## What is being asked:
In the entries below, which lines run from the one containing "assert (Hsf : select_feat" to the one containing "String.eqb Ascii.eqb Bool.eqb]."? Copy exactly those lines, ends included, and no others.

## Records for the task:
-*-
(** X15. What [forward] returns for ["complx"] is the layout that [istft]
    takes apart again: the transpositions and reshapes of lines 96, 116 and
    130 cancel, and feeding the feature back runs the library inverse on
    exactly the paired spectrogram of the requested channel, as the
    analysis produced it. *)
Theorem forward_complx_feeds_istft (self : OnlinePreprocessor A) (wavs : Tensor A)
    (B C T n_freq n_mels n_mfcc : nat) (ch linear_power : Z) :
  shape wavs = [B; C; T] -> wf wavs -> 0 < B -> 0 < C ->
  valid_config self n_freq -> n_freq - 1 < T ->
  melscale_contract self n_mels -> mfcc_contract self n_freq n_mfcc ->
  (- Z.of_nat C <= ch < Z.of_nat C)%Z ->
  exists complxs cx cs,
    forward self (Some wavs) (Some [feat_channel "complx" ch])
    = (all_transforms, ret [complxs])
    /\ analyze self wavs = ret cx
    /\ select 3 ch cx = ret cs
    /\ shape cs = [B; n_freq; T / Z.to_nat (hop_length self) + 1; 2]
    /\ istft self None None linear_power (Some complxs) = _istft self cs.
Proof.
  intros Hsh Hwf HB HC Hcfg HT Cmel Cmfcc Hch.
  destruct (compute_features_complx self wavs B C T n_freq n_mels n_mfcc
              Hsh Hwf HB HC Hcfg HT Cmel Cmfcc)
    as (v & cx & ct & Hv & Ha & Hcxs & Hcxw & Hct & Hcv & Hcvw).
  set (fr := T / Z.to_nat (hop_length self) + 1) in *.
  set (F := n_freq) in *.
  assert (HF : 2 <= F) by (destruct Hcfg; assumption).
  assert (Hdim : 3 <= dim wavs) by (unfold dim; rewrite Hsh; cbn; lia).
  destruct (norm_index_ok C ch Hch) as (i & Hi & HiC).
  (* the transposition of line 96 *)
  pose proof (transpose_adjacent_data cx [B; C; F] fr 2 [] Hcxs) as Hct'.
  cbn [length] in Hct'. fold (transpose_last2 (A:=A)) in Hct'.
  rewrite Hct in Hct'. unfold ret in Hct'. injection Hct' as Hct'.
  (* the channel of the complex feature, and its transposition *)
  assert (Hcvs : shape (complx v) = [B] ++ C :: [F * 2; fr]) by (now rewrite Hcv).
  pose proof (select_data (complx v) [B] C [F * 2; fr] ch i Hcvs Hi) as Hsel.
  cbn [length app] in Hsel.
  set (sel := mkTensor [B; F * 2; fr] _) in Hsel.
  destruct (select_ok (complx v) [B] C [F * 2; fr] ch Hcvs Hcvw Hch) as (sel' & Hsel' & _ & Hselw).
  cbn [length] in Hsel'. rewrite Hsel in Hsel'. unfold ret in Hsel'. injection Hsel' as <-.
  assert (Hsf : select_feat
                  (forward_locals wavs (complx v) (linear v) (phase v) (mel v) (mfcc v) false)
                  "complx" ch false 0 false = ret sel).
  { unfold select_feat. cbn [forward_locals app dict_get String.eqb Ascii.eqb Bool.eqb].
    cbn [bind ret]. rewrite Hsel. cbn [bind ret Z.to_nat delta_loop].
    rewrite (cat_feat_single sel [B] (F * 2) fr eq_refl Hselw). reflexivity. }
  pose proof (transpose_adjacent_data sel [B] (F * 2) fr [] eq_refl) as Ho.
  cbn [length app] in Ho. fold (transpose_last2 (A:=A)) in Ho.
  set (o := mkTensor [B; fr; F * 2] _) in Ho.
  (* the paired spectrogram of the channel *)
  assert (Hcxs' : shape cx = [B] ++ C :: [F; fr; 2]) by exact Hcxs.
  pose proof (select_data cx [B] C [F; fr; 2] ch i Hcxs' Hi) as Hcs.
  cbn [length app] in Hcs.
  set (cs := mkTensor [B; F; fr; 2] _) in Hcs.
  exists o, cx, cs. repeat split; try assumption.
  - rewrite (forward_selects self wavs v _ Hdim Hv). f_equal.
    apply select_all_single. unfold request_output, call_select_feat, feat_channel.
    cbn [a_feat_type a_channel a_log a_delta a_cmvn]. rewrite Hsf. exact Ho.
  - unfold istft. cbn [py_assert bind ret].
    assert (Hos : shape o = [B; fr; F * 2]) by reflexivity.
    rewrite Hos. cbn [rev app removelast].
    destruct (Nat.eqb_spec (F * 2) 2) as [E | _]; [lia |]. cbn [negb].
    change (sizes [B; fr] ++ [(-1)%Z; 2%Z]) with (sizes [B; fr] ++ (-1)%Z :: sizes [2]).
    rewrite (reshape_infer o [B; fr] [2] F);
      [| unfold o; cbn [shape]; numel_norm; ring | numel_norm; unfold fr; nia].
    cbn [bind ret app].
    pose proof (transpose_adjacent_data (mkTensor [B; fr; F; 2] (data o))
                  [B] fr F [2] eq_refl) as Htm.
    cbn [length] in Htm. fold (transpose_mid (A:=A)) in Htm. rewrite Htm.
    cbn [bind ret app]. f_equal. unfold cs. f_equal.
    unfold o, sel. cbn [shape data]. rewrite Hcv. cbn [data]. rewrite Hct'.
    cbn [data]. rewrite Hcxs.
    assert (Hd : length (data cx) = B * (C * (F * (fr * 2)))).
    { unfold wf in Hcxw. rewrite Hcxw, Hcxs. numel_norm. ring. }
    cbn [numel fold_right]. rewrite !Nat.mul_1_r.
    replace (B * (fr * (F * 2))) with (B * (F * fr * 2)) by ring.
    replace (B * (F * (fr * 2))) with (B * (F * fr * 2)) by ring.
    replace (select_index C (F * (fr * 2)) i) with (select_index C (F * fr * 2) i)
      by (f_equal; ring).
    exact (complx_data B C F fr i (data cx) HiC Hd).
Qed.

End ComplxFeedsIstft.

(* ================================================================== *)
(** * The length of the reconstruction *)
(* ================================================================== *)

Section SynthesisLength.

Context {A : Type} {SO : ScalarOps A} {TO : TransformOps A}.

(** The library inverse on a paired spectrogram of a batch. *)
Lemma istft_paired_ok (self : OnlinePreprocessor A) (s : Tensor A) (B fr n_freq : nat) :
  shape s = [B; n_freq; fr; 2] -> 0 < fr ->
  valid_config self n_freq ->
  (hop_length self <= win_length self)%Z ->
  nola_ok (pad_window (Z.to_nat (n_fft self)) (_window self))
          (Z.to_nat (hop_length self)) fr = true ->
  istft_length (Z.to_nat (n_fft self)) (Z.to_nat (hop_length self)) fr <> 0 ->
  exists r, _istft self s = ret r
    /\ shape r = [B; istft_length (Z.to_nat (n_fft self)) (Z.to_nat (hop_length self)) fr].
Proof.
  intros Hsh Hfr (Hf & Hn & Hh & Hw & Hl) Hhop Hnola Hlen.
  unfold _istft, istft_lib. rewrite Hsh. unfold istft_rows.
  assert (Hbins : ((n_fft self / 2 + 1 =? Z.of_nat n_freq) = true)%Z).
  { apply Z.eqb_eq. rewrite Hn, Nat2Z.inj_mul, Z.div_mul by lia. lia. }
  rewrite Hbins. cbn [py_assert bind ret].
  assert (Hhop' : ((0 <? hop_length self) && (hop_length self <=? win_length self) = true)%Z).
  { apply andb_true_iff. split; [apply Z.ltb_lt | apply Z.leb_le]; lia. }
  rewrite Hhop'. cbn [py_assert bind ret].
  assert (Hwin' : ((0 <? win_length self) && (win_length self <=? n_fft self) = true)%Z).
  { apply andb_true_iff. split; [apply Z.ltb_lt | apply Z.leb_le]; lia. }
  rewrite Hwin'. cbn [py_assert bind ret].
  rewrite Hl, Nat.eqb_refl. cbn [py_assert bind ret Nat.eqb negb orb].
  destruct (Nat.eqb_spec fr 0) as [E | _]; [lia |]. cbn [orb].
  destruct (Nat.eqb_spec
              (istft_length (Z.to_nat (n_fft self)) (Z.to_nat (hop_length self)) fr) 0)
    as [E | _]; [contradiction |].
  rewrite Hnola. cbn [py_assert bind ret].
  eexists. split; reflexivity.
Qed.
-*-
## Answer to the exercise:
  assert (Hsf : select_feat
                  (forward_locals wavs (complx v) (linear v) (phase v) (mel v) (mfcc v) false)
                  "complx" ch false 0 false = ret sel).
  { unfold select_feat. cbn [forward_locals app dict_get String.eqb Ascii.eqb Bool.eqb].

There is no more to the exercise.